%%

(** * dragonfly/opt/blackbox_optimiser.py: the optimum tracker of the
      black-box optimisation harness.

    A shallow embedding of [BlackboxOptimiser] and [OptInitialiser]:
    attributes of [self] and of [self.history] are fields of a state record,
    methods are computations in a state-and-exception monad in which, as in
    Python, what a method wrote before it raised stays written. *)

From Stdlib Require Import ZArith List String Ascii Bool Lia.
From Stdlib Require Import Floats.SpecFloat.
From Stdlib Require Import Numbers.DecimalString.
From Stdlib Require Import Sorting.Permutation Sorting.Sorted.
Import ListNotations.

Set Implicit Arguments.

Local Open Scope string_scope.
Local Open Scope Z_scope.

(** ** Python floats

    [qinfo.val], [qinfo.true_val] and the two running optima are Python
    floats: IEEE binary64 values, with the infinities and NaN.  They are
    [spec_float]s, compared with the comparison of SpecFloat. *)

Definition float := spec_float.

(** [-np.inf] *)
Definition neg_inf : float := S754_infinity true.

Definition nan : float := S754_nan.

(** Python's [a > b], [a <= b] and [a == b] on floats. *)
Definition py_gt (a b : float) : bool := SFltb b a.
Definition py_le (a b : float) : bool := SFleb a b.
Definition py_eq (a b : float) : bool := SFeqb a b.

Definition is_nan (a : float) : bool :=
  match a with S754_nan => true | _ => false end.

(** The binary64 value nearest to [m * 2^e], and the one of an integer
    (exact for the small ones used in the examples below). *)
Definition float_of_dyadic (m e : Z) : float :=
  binary_normalize 53 1024 m e false.

Definition float_of_Z (z : Z) : float := float_of_dyadic z 0.

(** ** Exceptions and the monad of methods *)

Inductive exn : Type :=
| AttributeError (attr : string)
| NotImplementedError (msg : string)
| ValueError (msg : string)
| CalledMFOptimiserWithSFCaller (err_msg : string).

Inductive outcome (A : Type) : Type :=
| Ok (a : A)
| Raised (e : exn).
Arguments Raised {A} e.

(** A method reads and writes the attributes of [self] (a state [S]), and
    either returns or raises; the state it leaves is kept in both cases. *)
Definition M (S A : Type) : Type := S -> outcome A * S.

Definition ret {S A} (a : A) : M S A := fun s => (Ok a, s).

Definition raise {S A} (e : exn) : M S A := fun s => (Raised e, s).

Definition bind {S A B} (m : M S A) (k : A -> M S B) : M S B :=
  fun s =>
    match m s with
    | (Ok a, s') => k a s'
    | (Raised e, s') => (Raised e, s')
    end.

Definition gets {S A} (f : S -> A) : M S A := fun s => (Ok (f s), s).

Definition modify {S} (f : S -> S) : M S unit := fun s => (Ok tt, f s).

(** Reading an attribute that may not have been created. *)
Definition getattr {S A} (name : string) (f : S -> option A) : M S A :=
  fun s =>
    match f s with
    | Some a => (Ok a, s)
    | None => (Raised (AttributeError name), s)
    end.

Notation "x <- m ;; k" := (bind m (fun x => k))
  (at level 61, m at next level, right associativity).
Notation "m ;;; k" := (bind m (fun _ => k))
  (at level 61, right associativity).

(** [for x in xs: body(x)] *)
Fixpoint for_each {S A} (body : A -> M S unit) (xs : list A) : M S unit :=
  match xs with
  | [] => ret tt
  | x :: xs' => body x ;;; for_each body xs'
  end.

(** The state a computation leaves, and what it returned. *)
Definition exec {S A} (m : M S A) (s : S) : S := snd (m s).
Definition result {S A} (m : M S A) (s : S) : outcome A := fst (m s).

(** ** Python built-ins used by the status line *)

(** ['%d' % n] *)
Definition format_d (n : Z) : string := NilZero.string_of_int (Z.to_int n).

(** [sum] of a list of booleans ([True] counts 1). *)
Definition py_sum (bs : list bool) : Z :=
  fold_left (fun acc (b : bool) => acc + Z.b2z b) bs 0.

(** [xs[start:]] *)
Definition py_slice_from {A} (start : Z) (xs : list A) : list A :=
  let len := Z.of_nat (List.length xs) in
  let lo := if start <? 0 then Z.max (len + start) 0 else Z.min start len in
  skipn (Z.to_nat lo) xs.

(** Division rounding to nearest, ties to even. *)
Definition round_half_even (num den : Z) : Z :=
  let q := num / den in
  let r := num mod den in
  if 2 * r <? den then q
  else if den <? 2 * r then q + 1
  else if Z.even q then q else q + 1.

Definition zero_pad (width : nat) (s : string) : string :=
  string_of_list_ascii (repeat "0"%char (width - String.length s)) ++ s.

(** [n] is the magnitude in units of 1e-5. *)
Definition format_fixed5 (negative : bool) (n : Z) : string :=
  (if negative then "-" else "") ++ format_d (n / 100000) ++ "." ++
  zero_pad 5 (format_d (n mod 100000)).

(** ['%0.5f' % x]: the exact value of [x], correctly rounded to five
    decimals. *)
Definition format_0_5f (x : float) : string :=
  match x with
  | S754_nan => "nan"
  | S754_infinity s => if s then "-inf" else "inf"
  | S754_zero s => format_fixed5 s 0
  | S754_finite s m e =>
      format_fixed5 s
        (if 0 <=? e then Zpos m * 2 ^ e * 100000
         else round_half_even (Zpos m * 100000) (2 ^ (- e)))
  end.

(** ** Data model *)

(** One completed evaluation.  [fidel] is [None] when the object has no
    [fidel] attribute ([hasattr(qinfo, 'fidel')] is false). *)
Record qinfo (P F : Type) : Type := {
  point : P;
  val : float;
  true_val : float;
  fidel : option F
}.

(** What the tracker uses of [self.func_caller]. *)
Record func_caller (F : Type) : Type := {
  is_mf : bool;
  fidel_to_opt : F;
  is_fidel_to_opt : F -> bool
}.

(** The two classes of the file; [self] is an instance of one of them. *)
Inductive cls : Type := BlackboxOptimiser | OptInitialiser.

(** Keys and values of [self.to_copy_from_qinfo_to_history]. *)
Inductive qinfo_attr : Type := attr_val | attr_true_val.
Inductive history_attr : Type := attr_query_vals | attr_query_true_vals.

Definition qinfo_attr_eqb (a b : qinfo_attr) : bool :=
  match a, b with
  | attr_val, attr_val | attr_true_val, attr_true_val => true
  | _, _ => false
  end.

(** The dictionary, as a partial function on its keys. *)
Definition registry : Type := qinfo_attr -> option history_attr.

(** [d[k] = v] *)
Definition dict_set (k : qinfo_attr) (v : history_attr) (d : registry)
  : registry :=
  fun k' => if qinfo_attr_eqb k' k then Some v else d k'.

(** [self.history].  [query_at_fidel_to_opts] exists only when the caller is
    multi-fidelity. *)
Module History.
Record t (P : Type) : Type := {
  query_vals : list float;
  query_true_vals : list float;
  curr_opt_vals : list float;
  curr_opt_points : list (option P);
  curr_true_opt_vals : list float;
  curr_true_opt_points : list (option P);
  query_at_fidel_to_opts : option (list bool);
  prev_eval_points : list P;
  prev_eval_vals : list float
}.

Section Setters.
Context {P : Type}.
Implicit Type h : t P.

Definition set_query_vals v h :=
  {| query_vals := v; query_true_vals := query_true_vals h;
     curr_opt_vals := curr_opt_vals h; curr_opt_points := curr_opt_points h;
     curr_true_opt_vals := curr_true_opt_vals h;
     curr_true_opt_points := curr_true_opt_points h;
     query_at_fidel_to_opts := query_at_fidel_to_opts h;
     prev_eval_points := prev_eval_points h; prev_eval_vals := prev_eval_vals h |}.
Definition set_query_true_vals v h :=
  {| query_vals := query_vals h; query_true_vals := v;
     curr_opt_vals := curr_opt_vals h; curr_opt_points := curr_opt_points h;
     curr_true_opt_vals := curr_true_opt_vals h;
     curr_true_opt_points := curr_true_opt_points h;
     query_at_fidel_to_opts := query_at_fidel_to_opts h;
     prev_eval_points := prev_eval_points h; prev_eval_vals := prev_eval_vals h |}.
Definition set_curr_opt_vals v h :=
  {| query_vals := query_vals h; query_true_vals := query_true_vals h;
     curr_opt_vals := v; curr_opt_points := curr_opt_points h;
     curr_true_opt_vals := curr_true_opt_vals h;
     curr_true_opt_points := curr_true_opt_points h;
     query_at_fidel_to_opts := query_at_fidel_to_opts h;
     prev_eval_points := prev_eval_points h; prev_eval_vals := prev_eval_vals h |}.
Definition set_curr_opt_points v h :=
  {| query_vals := query_vals h; query_true_vals := query_true_vals h;
     curr_opt_vals := curr_opt_vals h; curr_opt_points := v;
     curr_true_opt_vals := curr_true_opt_vals h;
     curr_true_opt_points := curr_true_opt_points h;
     query_at_fidel_to_opts := query_at_fidel_to_opts h;
     prev_eval_points := prev_eval_points h; prev_eval_vals := prev_eval_vals h |}.
Definition set_curr_true_opt_vals v h :=
  {| query_vals := query_vals h; query_true_vals := query_true_vals h;
     curr_opt_vals := curr_opt_vals h; curr_opt_points := curr_opt_points h;
     curr_true_opt_vals := v;
     curr_true_opt_points := curr_true_opt_points h;
     query_at_fidel_to_opts := query_at_fidel_to_opts h;
     prev_eval_points := prev_eval_points h; prev_eval_vals := prev_eval_vals h |}.
Definition set_curr_true_opt_points v h :=
  {| query_vals := query_vals h; query_true_vals := query_true_vals h;
     curr_opt_vals := curr_opt_vals h; curr_opt_points := curr_opt_points h;
     curr_true_opt_vals := curr_true_opt_vals h;
     curr_true_opt_points := v;
     query_at_fidel_to_opts := query_at_fidel_to_opts h;
     prev_eval_points := prev_eval_points h; prev_eval_vals := prev_eval_vals h |}.
Definition set_query_at_fidel_to_opts v h :=
  {| query_vals := query_vals h; query_true_vals := query_true_vals h;
     curr_opt_vals := curr_opt_vals h; curr_opt_points := curr_opt_points h;
     curr_true_opt_vals := curr_true_opt_vals h;
     curr_true_opt_points := curr_true_opt_points h;
     query_at_fidel_to_opts := v;
     prev_eval_points := prev_eval_points h; prev_eval_vals := prev_eval_vals h |}.
Definition set_prev_eval_points v h :=
  {| query_vals := query_vals h; query_true_vals := query_true_vals h;
     curr_opt_vals := curr_opt_vals h; curr_opt_points := curr_opt_points h;
     curr_true_opt_vals := curr_true_opt_vals h;
     curr_true_opt_points := curr_true_opt_points h;
     query_at_fidel_to_opts := query_at_fidel_to_opts h;
     prev_eval_points := v; prev_eval_vals := prev_eval_vals h |}.
Definition set_prev_eval_vals v h :=
  {| query_vals := query_vals h; query_true_vals := query_true_vals h;
     curr_opt_vals := curr_opt_vals h; curr_opt_points := curr_opt_points h;
     curr_true_opt_vals := curr_true_opt_vals h;
     curr_true_opt_points := curr_true_opt_points h;
     query_at_fidel_to_opts := query_at_fidel_to_opts h;
     prev_eval_points := prev_eval_points h; prev_eval_vals := v |}.
End Setters.
End History.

%%

Reproduce exactly the lines above from the line with "Import ListNotations." to the line with "Definition py_le (a", including both, and add nothing.

Import ListNotations.

Set Implicit Arguments.

Local Open Scope string_scope.
Local Open Scope Z_scope.

(** ** Python floats

    [qinfo.val], [qinfo.true_val] and the two running optima are Python
    floats: IEEE binary64 values, with the infinities and NaN.  They are
    [spec_float]s, compared with the comparison of SpecFloat. *)

Definition float := spec_float.

(** [-np.inf] *)
Definition neg_inf : float := S754_infinity true.

Definition nan : float := S754_nan.

(** Python's [a > b], [a <= b] and [a == b] on floats. *)
Definition py_gt (a b : float) : bool := SFltb b a.
Definition py_le (a b : float) : bool := SFleb a b.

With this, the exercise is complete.